La inesperada pregunta hizo que Hannah se detuviera.
Se giró y miró a Elizabeth.
Aunque había ocultado la mayor parte de sus sentimientos, era obvio que no estaba de buen humor.
—Son solo historias viejas.
No merece la pena mencionarlas.
Al parecer, no quería dar más detalles.
Una vez que a Elizabeth le curaron la pierna en el hospital, regresaron a la casa de los Blake.
En cuanto entró en su habitación, sonó su teléfono.
—Bebé, vuelvo mañana.
Ella no estaba de muy buen humor.
—Ah.
¿Quieres que vaya a recogerte?
—¿Ah?
No parece que te alegre mucho.
¿Debería quedarme lejos, entonces?
Elizabeth bajó la vista hacia su pierna vendada.
—¿Estás pensando en escaparte a ver a alguna chica, eh?
Alexander soltó una risita.
—No es mala idea.
—Hazlo, y yo me buscaré un chico joven y guapo.
A ver quién gana.
Eso hizo que la voz de Alexander se volviera falsamente enfadada.
—¿Estás diciendo que ahora soy viejo?
—Hum, eres mayor que yo, y si tú puedes liarte con chicas más jóvenes, ¿por qué no puedo yo probar un caramelo para la vista?
La puerta se abrió de repente.
Alexander entró tranquilamente, todavía con el teléfono en la mano.

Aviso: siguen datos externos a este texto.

(** The keys that the node reads with [state[...]]. *)
Definition required_keys : list string :=
  ["parent_pool"; "parent_objectives"; "summary"].

(** The state that the fallback path returns. *)
Definition fallback_state (state : gmap string pyobj) (parent_pool : pyobj)
    (report_raw : string) : gmap string pyobj :=
  <["diversity_report_raw" := OStr report_raw]>
    (<["rationales" := OList []]>
       (<["diverse_pool" := parent_pool]> state)).

(** A state with per-parameter bounds. *)
Definition bounded_state : gmap string pyobj :=
  <["bounds" := OTuple [OArr {| shape := [2%nat]; data := [0.5; 0.25]%float |};
                        OArr {| shape := [2%nat]; data := [2; 4]%float |}]]>
    example_state.

(** A state whose history has no row. *)
Definition empty_history_state : gmap string pyobj :=
  <["all_para" := matrix 0 2 []]> example_state.

(** A state with a history of three candidates and a negative window
    size. *)
Definition negative_window_state : gmap string pyobj :=
  <["most_recent" := OInt (-1)]>
    (<["all_para" := matrix 3 1 [7; 0; 2]%float]> small_state).

(** An answer of the right shape whose ['values'] are lists of lists. *)
Definition nested_answer : string :=
  "[{'values': [[1, 2, 3], [4, 5, 6]], 'rationale': 'a'}, {'values': [[7, 8, 9], [10, 11, 12]], 'rationale': 'b'}]".

(** A list or tuple of [m] numbers. *)
Definition flat_row {rt : Runtime} (m : nat) (v : pyval) : bool :=
  match v with
  | PList es | PTuple es =>
      Nat.eqb (length es) m && forallb numeric_coercible es
  | _ => false
  end.

(** An item whose ['values'] are [n_vars] lists of [m] numbers each, instead
    of [n_vars] numbers. *)
Definition nested_candidate {rt : Runtime} (n_vars m : nat) (item : pyval)
  : bool :=
  has_rationale item
  && match values_of item with
     | Some l => Nat.eqb (length l) n_vars && forallb (flat_row m) l
     | None => false
     end.

(** A state with a history of eight candidates of one parameter, all of
    them in the window. *)
Definition long_window_state : gmap string pyobj :=
  <["most_recent" := OInt 8]>
    (<["all_para" := matrix 8 1 [1e16; 1; 1; 1; 1; 1; 1; 1]%float]> small_state).

(** An answer of the right shape whose ['rationale'] is the int [16^3572],
    of 4302 decimal digits, written in base 16. *)
Definition huge_int_answer : string :=
  "[{'values': [0.5], 'rationale': 0x1" +:+ zeros 3572 +:+ "}]".

(** The pool and the summary of the example state. *)
Definition example_pool : ndarray :=
  {| shape := [2; 2]%nat; data := [0; 1; 1; 0]%float |}.

Definition example_summary_map : gmap string pyobj :=
  list_to_map
    [("param_param_corr", matrix 2 2 [1; 0; 0; 1]%float);
     ("param_obj_corr", matrix 2 1 [1; -1]%float);
     ("pca_loadings", matrix 2 2 [1; 0; 0; 1]%float);
     ("pca_explained_variance",
      OArr {| shape := [2%nat]; data := [0.75; 0.25]%float |})].

(** A state whose parent pool has no candidate. *)
Definition empty_pool_state : gmap string pyobj :=
  list_to_map
    [("parent_pool", matrix 0 2 []);
     ("parent_objectives", matrix 0 1 []);
     ("summary", example_summary)].

(** * Properties *)

(** ** The lines before the retry loop *)

Lemma bind_ok {A B} (r : result A) (f : A -> result B) (b : B) :
  r ≫= f = Ok b -> exists a, r = Ok a /\ f a = Ok b.
Proof. destruct r as [a|e]; [eauto | discriminate]. Qed.

Lemma is_matrix_inv (o : option pyobj) :
  is_matrix o = true ->
  exists a m n, o = Some (OArr a) /\ shape a = [m; n].
Proof.
  destruct o as [[| | | | | | |a]|]; try discriminate.
  unfold is_matrix, ndim. destruct a as [[|m [|n [|? ?]]] d]; try discriminate.
  intros _. exists {| shape := [m; n]; data := d |}, m, n. auto.
Qed.
(** ** ET.fromstring(s), on the XML described above *)

Inductive token : Type :=
| TOpen (name : string) (attrs : list (string * string)) (closed : bool)
| TClose (name : string)
| TText (s : string)
| TSkip.

Definition is_xml_space (c : ascii) : bool :=
  let n := N_of_ascii c in ((n =? 32) || (n =? 9) || (n =? 10) || (n =? 13))%N.

Definition is_name_start (c : ascii) : bool :=
  let n := N_of_ascii c in
  (((65 <=? n) && (n <=? 90)) || ((97 <=? n) && (n <=? 122)) || (n =? 95))%N.

Definition is_name_char (c : ascii) : bool :=
  is_name_start c || is_digit c || Ascii.eqb c "-"%char || Ascii.eqb c "."%char.

(** The predefined entities and decimal character references. *)
Definition entity (name : string) : option string :=
  if (name =? "lt")%string then Some "<"
  else if (name =? "gt")%string then Some ">"
  else if (name =? "amp")%string then Some "&"
  else if (name =? "quot")%string then Some dq
  else if (name =? "apos")%string then Some "'"
  else match name with
       | String "#"%char digits =>
           match digitpart digits with
           | Some (v, _, EmptyString) =>
               if ((0 <? v) && (v <? 256))%Z
               then Some (String (ascii_of_N (Z.to_N v)) EmptyString) else None
           | _ => None
           end
       | _ => None
       end.

Fixpoint decode (s : string) (reference : option string) : option string :=
  match s with
  | EmptyString =>
      match reference with
      | None => Some EmptyString
      | Some _ => None
      end
  | String c s' =>
      match reference with
      | None =>
          if Ascii.eqb c "&"%char then decode s' (Some EmptyString)
          else option_map (String c) (decode s' None)
      | Some name =>
          if Ascii.eqb c ";"%char then
            match entity name, decode s' None with
            | Some r, Some rest => Some (r ++ rest)
            | _, _ => None
            end
          else decode s' (Some (snoc name c))
      end
  end.

Inductive attr_state : Type :=
| ABetween (spaced : bool)
| AName (n : string)
| AEquals (n : string)
| AQuote (n : string)
| AValue (n : string) (q : ascii) (v : string).
(** X24. Stopping does not touch the status table: every machine keeps
    the last status its task published, so a machine listed as connected
    before the stop is still listed as connected after it. A stopped
    monitor stays stopped: stopping it again changes nothing, and a task
    run on it does not make a single pass. *)
Theorem stop_keeps_statuses (ws ws' : string -> world) (m : MachineMonitor.t) :
  let m' := stop_monitoring ws m in
  (forall name,
     MachineMonitor.get_machine_status m' name
     = MachineMonitor.get_machine_status m name)
  /\ get_connected_machines m' = get_connected_machines m
  /\ get_disconnected_machines m' = get_disconnected_machines m
  /\ stop_monitoring ws' m' = m'
  /\ forall worlds name,
       MachineMonitor.events (MachineMonitor._monitor_machine worlds name m') = [].
Proof.
  intros m'. subst m'.
  assert (Hst : MachineMonitor._status (stop_monitoring ws m)
                = MachineMonitor._status m).
  { unfold stop_monitoring. by destruct (MachineMonitor._monitoring m). }
  assert (Hoff : MachineMonitor._monitoring (stop_monitoring ws m) = false).
  { unfold stop_monitoring. by destruct (MachineMonitor._monitoring m) eqn:E. }
  unfold MachineMonitor.get_machine_status, get_connected_machines,
    get_disconnected_machines. rewrite Hst.
  repeat split.
  - unfold stop_monitoring at 1. by rewrite Hoff.
  - intros worlds name. unfold MachineMonitor._monitor_machine.
    destruct worlds; simpl; [done | by rewrite Hoff].
Qed.
(** The first heading line gives the title; the whitespace behind the hash
    may hold a line break; a hash and two spaces give the empty title; and
    a body without a heading line takes the title from the name of the
    file. *)
Example extract_title_examples :
  extract_title ("intro" ++ NL ++ "#  Risk Engine " ++ NL ++ "# Two") "a/b.md"
  = "Risk Engine" /\
  extract_title ("#  " ++ NL ++ "text") "a/b.md" = "text" /\
  extract_title "#  " "a/b.md" = "" /\
  extract_title "## no title" "01-architecture/risk-engine.md" = "Risk Engine".
Proof. vm_compute. repeat split. Qed.

(** ** The summary of a load *)

Section Summary.

Variable ls : list string.

Lemma tally_of_add_same (rows : list (list string * nat)) :
  tally_of ls (tally_add ls rows) = S (tally_of ls rows).
Proof.
  induction rows as [|[ls' c] rows IH]; cbn [tally_add tally_of].
  - now rewrite bool_decide_eq_true_2.
  - destruct (decide (ls' = ls)) as [E|E].
    + rewrite !bool_decide_eq_true_2 by exact E. cbn [tally_of].
      now rewrite bool_decide_eq_true_2.
    + rewrite !bool_decide_eq_false_2 by exact E. cbn [tally_of].
      now rewrite bool_decide_eq_false_2.
Qed.

Lemma tally_of_add_other (ls0 : list string) (rows : list (list string * nat)) :
  ls0 <> ls -> tally_of ls (tally_add ls0 rows) = tally_of ls rows.
Proof.
  intros Hne. induction rows as [|[ls' c] rows IH]; cbn [tally_add tally_of].
  - now rewrite bool_decide_eq_false_2.
  - destruct (decide (ls' = ls0)) as [E|E].
    + rewrite (bool_decide_eq_true_2 _ E). cbn [tally_of]. subst ls'.
      now rewrite !bool_decide_eq_false_2.
    + rewrite (bool_decide_eq_false_2 _ E). cbn [tally_of]. now rewrite IH.
Qed.
(** Up to the first comma the scan only extends the current piece. *)
Lemma split_comma_go_comma_free pre : forall piece s,
  comma_free pre = true ->
  split_comma_go piece (pre +:+ s) = split_comma_go (piece +:+ pre) s.
Proof.
  induction pre as [|c r IH]; intros piece s H.
  - by rewrite append_nil_r.
  - simpl in H. apply andb_prop in H as [Hc Hr].
    rewrite append_cons. simpl.
    destruct (Ascii.eqb c ","); [done|].
    rewrite IH by done. by rewrite append_snoc.
Qed.

Lemma split_comma_comma_free s :
  comma_free s = true -> split_comma s = [s].
Proof.
  intros H. unfold split_comma.
  rewrite <- (append_nil_r s) at 1.
  by rewrite split_comma_go_comma_free.
Qed.

(** X18.  The request for an accepted file carries the part of the data
    URL after its comma, the base64 text, when the URL has the one comma of
    a data URL; a result without a comma leaves the request without data. *)
Theorem payload_of_data_url (file : File) (response : Response)
    (pre payload : string) :
  comma_free pre = true -> comma_free payload = true ->
  head (reader_onload file (pre +:+ "," +:+ payload) response)
  = Some (Invoke "extract-pdf-content" (Some payload) (f_name file))
  /\ head (reader_onload file pre response)
     = Some (Invoke "extract-pdf-content" None (f_name file)).
Proof.
  intros Hpre Hpay. unfold reader_onload. simpl. split.
  - do 2 f_equal. unfold split_comma.
    rewrite split_comma_go_comma_free by done.
    rewrite append_cons. simpl.
    change (split_comma_go "" payload) with (split_comma payload).
    by rewrite split_comma_comma_free.
  - do 2 f_equal. by rewrite split_comma_comma_free.
Qed.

Elizabeth miró alternativamente a él y a su teléfono, totalmente confundida.
—Espera…
¿me estabas tomando el pelo?
La acorraló contra la cama, con una sonrisa burlona jugando en su rostro ridículamente guapo.
—¿No soy suficiente para ti, eh?
Ella negó rápidamente con la cabeza.
—¿Planeabas serme infiel?
Volvió a negar.
Entonces se inclinó y la besó.
Una hora más tarde…
—Y bien, ¿todavía quieres a tu jovencito?
La cara de Elizabeth se puso roja como un tomate mientras negaba con la cabeza como una loca.
—No.
—¿Sigues pensando en tener una aventura a mis espaldas?
—Ya no.
—Está bien.
Si alguna vez lo haces, simplemente entraré por la fuerza y arruinaré la fiesta.